■ **RECORDS TO USE**

Lemma build_trees_ok s : tally_ok s ->
  let '(s', m) := build_trees s in
  exists nl nd, trees_ready s' nl nd m /\ sizes_ok s' /\
    (let c := mk_lens (lens_upto (dyn_ltree s') nl) nl (lens_upto (dyn_dtree s') nd) nd in
     (END_BLOCK < nl)%nat /\ Len (ct (dyn_ltree s') END_BLOCK) <> 0 /\
     forall dist lc, symbol_ok dist lc -> tallied (dyn_ltree s) (dyn_dtree s) dist lc -> coded (dyn_ltree s') (dyn_dtree s') c dist lc) /\
    d_buf s' = d_buf s /\ l_buf s' = l_buf s /\ last_lit s' = last_lit s /\ lit_bufsize s' = lit_bufsize s /\ out s' = out s /\
    level s' = level s /\ strategy s' = strategy s.
Proof.
  intros [[Zl Zd Zb Zh Z1 Z2] Tl Td Tb Te Ts]. unfold build_trees.
  assert (LC : (L_CODES = 286 /\ D_CODES = 30 /\ BL_CODES = 19 /\ END_BLOCK = 256 /\ LITERALS = 256)%nat) by done.
  set (s1 := if data_type s =? Z_UNKNOWN then _ else s).
  assert (E1 : dyn_ltree s1 = dyn_ltree s /\ dyn_dtree s1 = dyn_dtree s /\ bl_tree s1 = bl_tree s /\ wk s1 = wk s /\
    l_buf s1 = l_buf s /\ d_buf s1 = d_buf s /\ last_lit s1 = last_lit s /\ lit_bufsize s1 = lit_bufsize s /\ out s1 = out s /\
    level s1 = level s /\ strategy s1 = strategy s) by (unfold s1; by destruct (_ =? _)).
  destruct E1 as (El & Ed & Eb & Ew & Elb & Edb & Ell & Els & Eo & Ev & Es). clearbody s1. rewrite El, Ed, Eb, Ew.
  pose proof (build_tree_sendable static_l_desc (dyn_ltree s) (wk s) ltac:(by left) Zl Zh) as T1.
  pose proof (build_tree_heap_length static_l_desc (dyn_ltree s) (wk s)) as H1.
  destruct (build_tree static_l_desc _ _) as [[l lm] w1]. destruct T1 as (A1 & A2 & A3 & A4). cbn [snd] in H1.
  pose proof (build_tree_sendable static_d_desc (dyn_dtree s) w1 ltac:(by right; left) Zd ltac:(congruence)) as T2.
  pose proof (build_tree_heap_length static_d_desc (dyn_dtree s) w1) as H2.
  destruct (build_tree static_d_desc _ _) as [[d dm] w2]. destruct T2 as (B1 & B2 & B3 & B4). cbn [snd] in H2.
  change (elems static_l_desc) with 286%nat in *. change (elems static_d_desc) with 30%nat in *.
  change (Z.of_nat (max_length static_l_desc)) with 15 in *. change (Z.of_nat (max_length static_d_desc)) with 15 in *.
  destruct (A3 END_BLOCK ltac:(lia)) as (_ & C1 & _). destruct (C1 Te) as [C2 C3].
  set (nl := Z.to_nat (lm + 1)). set (nd := Z.to_nat (dm + 1)).
  set (s2 := with_codes (with_trees s1 l d (bl_tree s)) lm dm (bl_max s1) w2).
  assert (Z3 : sizes_ok s2).
  { unfold s2. constructor; cbn [dyn_ltree dyn_dtree bl_tree wk l_buf d_buf lit_bufsize with_trees with_codes]; congruence. }
  pose proof (build_bl_tree_ok s2 nl nd Z3) as K. unfold s2 in K at 1 2 3 4 5 6 7 8 9 10.
  cbn [l_max d_max dyn_ltree dyn_dtree bl_tree with_trees with_codes] in K.
  specialize (K ltac:(lia) ltac:(lia) ltac:(lia) ltac:(lia) (fun c Hc => proj1 (A3 c Hc)) (fun c Hc => proj1 (B3 c Hc)) C3 Tb).
  specialize (K (A4 (lens_upto l nl) nl ltac:(lia) ltac:(intros; by apply getn_lens_upto))
                (B4 (lens_upto d nd) nd ltac:(lia) ltac:(intros; by apply getn_lens_upto))).
  destruct (build_bl_tree s2) as [s' m]. destruct K as (K1 & K2 & K3 & K4 & K5 & K6 & K7 & K8 & K9 & K10 & K11).
  change (dyn_ltree s2) with l in K3. change (dyn_dtree s2) with d in K4.
  exists nl, nd. split; [exact K1|]. split; [exact K2|]. split.
  - cbv zeta. split; [lia|]. split; [rewrite K3 by lia; exact C3|]. intros dist lc [Hlc Hds]. unfold tallied, coded.
    cbn [cl_nlits cl_ndists]. destruct (Z.eqb_spec dist 0) as [E|E].
    + intros F. destruct (A3 (Z.to_nat lc) ltac:(lia)) as (_ & G & _). destruct (G F) as [G1 G2].
      split; [lia|]. rewrite K3 by lia. exact G2.
    + destruct (length_split_spec lc Hlc) as (Hk & _). destruct (dist_split_spec (dist - 1) ltac:(lia)) as (Hj & _). cbv zeta in *.
      intros [F1 F2]. destruct (A3 (Z.to_nat (get _length_code lc) + LITERALS + 1)%nat ltac:(lia)) as (_ & G & _). destruct (G F1) as [G1 G2].
      destruct (B3 (Z.to_nat (d_code (dist - 1))) ltac:(lia)) as (_ & G' & _). destruct (G' F2) as [G3 G4].
      split; [lia|]. split; [rewrite K3 by lia; exact G2|]. split; [lia|]. rewrite K4 by lia. exact G4.
  - unfold s2 in *. cbn [d_buf l_buf last_lit lit_bufsize out level strategy with_trees with_codes] in *. split_and!; congruence.
Qed.

(** ** Blocks *)

(** The header of a block: the mark of the last one, and the kind. *)
Lemma header_bits last type : last = 0 \/ last = 1 -> 0 <= type <= 2 ->
  exists x y, bits_of (Z.shiftl type 1 + last) 3 = x ++ y /\ reads (bits_r 1) x last /\ reads (bits_r 2) y type.
Proof.
  intros Hl Ht. exists (bits_of last 1), (bits_of type 2).
  assert (E : type = 0 \/ type = 1 \/ type = 2) by lia.
  split; [|split; [apply reads_bits|apply reads_bits]].
  - destruct Hl as [El|El], E as [Et|[Et|Et]]; subst last type; reflexivity.
  - change (2 ^ Z.of_nat 1) with 2. lia.
  - change (2 ^ Z.of_nat 2) with 4. lia.
Qed.

Lemma fixed_block_reads d l n b last pos : bitbuf_ok b -> last = 0 \/ last = 1 ->
  (forall i, (i < n)%nat -> symbol_ok (getn d i) (getn l i)) ->
  exists bs, sends b (compress_block static_ltree static_dtree d l n (send_bits b (Z.shiftl STATIC_TREES 1 + last) 3)) bs /\
    reads (block_r pos (S n)) bs (last =? 1, Symbols (symbols d l 0 n)).
Proof.
  intros Hb Hl Hs. pose proof (sends_bits b (Z.shiftl STATIC_TREES 1 + last) 3 Hb ltac:(lia)
    ltac:(change (Z.shiftl STATIC_TREES 1) with 2; change (2 ^ 3) with 8; lia)) as S1.
  change (Z.to_nat 3) with 3%nat in S1.
  destruct (header_bits last STATIC_TREES Hl ltac:(unfold STATIC_TREES; lia)) as (x & y & E & Rx & Ry). rewrite E in S1.
  assert (Sc : forall dist lc, symbol_ok dist lc -> coded static_ltree static_dtree fixed_codes dist lc).
  { intros dist lc [Hlc Hd].
    assert (B1 : forallb (fun c => negb (Len (ct static_ltree c) =? 0)) (seq 0 288) = true) by (vm_compute; reflexivity).
    assert (B2 : forallb (fun c => negb (Len (ct static_dtree c) =? 0)) (seq 0 30) = true) by (vm_compute; reflexivity).
    rewrite List.forallb_forall in B1, B2.
    assert (N1 : forall c, (c < 288)%nat -> Len (ct static_ltree c) <> 0)
      by (intros c Hc E0; specialize (B1 c ltac:(apply in_seq; lia)); rewrite E0 in B1; done).
    assert (N2 : forall c, (c < 30)%nat -> Len (ct static_dtree c) <> 0)
      by (intros c Hc E0; specialize (B2 c ltac:(apply in_seq; lia)); rewrite E0 in B2; done).
    unfold coded. cbn [cl_nlits cl_ndists fixed_codes]. destruct (dist =? 0) eqn:Ed; [split; [lia|apply N1; lia]|].
    destruct (length_split_spec lc Hlc) as (Hk & _). destruct (dist_split_spec (dist - 1) ltac:(lia)) as (Hj & _). cbv zeta in *.
    unfold LITERALS. split; [lia|]. split; [apply N1; lia|]. split; [lia|]. apply N2. lia. }
  destruct (compress_block_reads static_ltree static_dtree fixed_codes static_ltree_sendable static_dtree_sendable d l n _ (proj1 S1)
    ltac:(intros i Hi; split; [by apply Hs|by apply Sc, Hs]) ltac:(unfold END_BLOCK; cbn [cl_nlits fixed_codes]; lia)
    ltac:(vm_compute; discriminate)) as (z & S2 & R2).
  exists ((x ++ y) ++ z). split; [exact (sends_trans _ _ _ _ _ S1 S2)|]. rewrite <- app_assoc. unfold block_r.
  apply (reads_bind _ _ _ _ last); [exact Rx|]. apply (reads_bind _ _ _ _ STATIC_TREES); [exact Ry|]. cbv zeta.
  cbn [Z.eqb STATIC_TREES STORED_BLOCK]. apply (reads_map _ (fun l => (last =? 1, Symbols l))). exact R2.
Qed.

Lemma dynamic_block_reads s nl nd m last pos : trees_ready s nl nd m -> bitbuf_ok (out s) -> last = 0 \/ last = 1 ->
  let c := mk_lens (lens_upto (dyn_ltree s) nl) nl (lens_upto (dyn_dtree s) nd) nd in
  (forall i, (i < last_lit s)%nat -> symbol_ok (getn (d_buf s) i) (getn (l_buf s) i) /\
     coded (dyn_ltree s) (dyn_dtree s) c (getn (d_buf s) i) (getn (l_buf s) i)) ->
  (END_BLOCK < nl)%nat -> Len (ct (dyn_ltree s) END_BLOCK) <> 0 ->
  let s1 := with_out s (send_bits (out s) (Z.shiftl DYN_TREES 1 + last) 3) in
  let s2 := send_all_trees s1 (l_max s1 + 1) (d_max s1 + 1) (Z.of_nat m + 1) in
  exists bs, sends (out s) (compress_block (dyn_ltree s2) (dyn_dtree s2) (d_buf s2) (l_buf s2) (last_lit s2) (out s2)) bs /\
    reads (block_r pos (S (last_lit s))) bs (last =? 1, Symbols (buffered s)).
Proof.
  intros [[El Hnl] [Ed Hnd] Hm Hbl Hz Hs [p1 R1] [p2 R2] Ht Sl Sd] Hb Hl c Hc He1 He2 s1 s2.
  pose proof (sends_bits (out s) (Z.shiftl DYN_TREES 1 + last) 3 Hb ltac:(lia)
    ltac:(change (Z.shiftl DYN_TREES 1) with 4; change (2 ^ 3) with 8; lia)) as S1.
  change (Z.to_nat 3) with 3%nat in S1.
  destruct (header_bits last DYN_TREES Hl ltac:(unfold DYN_TREES; lia)) as (x & y & E & Rx & Ry). rewrite E in S1.
  assert (Ml : l_max s = Z.of_nat nl - 1) by lia. assert (Md : d_max s = Z.of_nat nd - 1) by lia.
  rewrite Ml in R1, Ht. rewrite Md in R2, Ht.
  destruct (send_all_trees_reads s1 nl nd m p1 p2 Hnl Hnd Hm (proj1 S1) Hbl Hz Hs R1 R2 Ht) as (z & S2 & Rz).
  assert (E2 : s2 = send_all_trees s1 (Z.of_nat nl) (Z.of_nat nd) (Z.of_nat m + 1)).
  { unfold s2. change (l_max s1) with (l_max s). change (d_max s1) with (d_max s). by rewrite El, Ed. }
  rewrite <- E2 in S2. change (dyn_ltree s2) with (dyn_ltree s). change (dyn_dtree s2) with (dyn_dtree s).
  change (d_buf s2) with (d_buf s). change (l_buf s2) with (l_buf s). change (last_lit s2) with (last_lit s).
  destruct (compress_block_reads (dyn_ltree s) (dyn_dtree s) c Sl Sd (d_buf s) (l_buf s) (last_lit s) (out s2) (proj1 S2) Hc He1 He2)
    as (v & S3 & Rv).
  exists ((x ++ y) ++ z ++ v). split; [exact (sends_trans _ _ _ _ _ S1 (sends_trans _ _ _ _ _ S2 S3))|].
  rewrite <- app_assoc. unfold block_r. apply (reads_bind _ _ _ _ last); [exact Rx|].
  apply (reads_bind _ _ _ _ DYN_TREES); [exact Ry|]. cbv zeta. cbn [Z.eqb DYN_TREES STATIC_TREES STORED_BLOCK Pos.eqb].
  apply (reads_bind _ _ _ _ c); [exact Rz|]. apply (reads_map _ (fun l => (last =? 1, Symbols l))). exact Rv.
Qed.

■ **PROBLEM DETAILS**
Repeat, word for word, the lines above between the line holding "pose proof (build_bl_tree_ok" and the line holding "split; [lia|]. rewrite K3", inclusive; omit everything else.

■ **SOLVED EXERCISE**
  pose proof (build_bl_tree_ok s2 nl nd Z3) as K. unfold s2 in K at 1 2 3 4 5 6 7 8 9 10.
  cbn [l_max d_max dyn_ltree dyn_dtree bl_tree with_trees with_codes] in K.
  specialize (K ltac:(lia) ltac:(lia) ltac:(lia) ltac:(lia) (fun c Hc => proj1 (A3 c Hc)) (fun c Hc => proj1 (B3 c Hc)) C3 Tb).
  specialize (K (A4 (lens_upto l nl) nl ltac:(lia) ltac:(intros; by apply getn_lens_upto))
                (B4 (lens_upto d nd) nd ltac:(lia) ltac:(intros; by apply getn_lens_upto))).
  destruct (build_bl_tree s2) as [s' m]. destruct K as (K1 & K2 & K3 & K4 & K5 & K6 & K7 & K8 & K9 & K10 & K11).
  change (dyn_ltree s2) with l in K3. change (dyn_dtree s2) with d in K4.
  exists nl, nd. split; [exact K1|]. split; [exact K2|]. split.
  - cbv zeta. split; [lia|]. split; [rewrite K3 by lia; exact C3|]. intros dist lc [Hlc Hds]. unfold tallied, coded.
    cbn [cl_nlits cl_ndists]. destruct (Z.eqb_spec dist 0) as [E|E].
    + intros F. destruct (A3 (Z.to_nat lc) ltac:(lia)) as (_ & G & _). destruct (G F) as [G1 G2].
      split; [lia|]. rewrite K3 by lia. exact G2.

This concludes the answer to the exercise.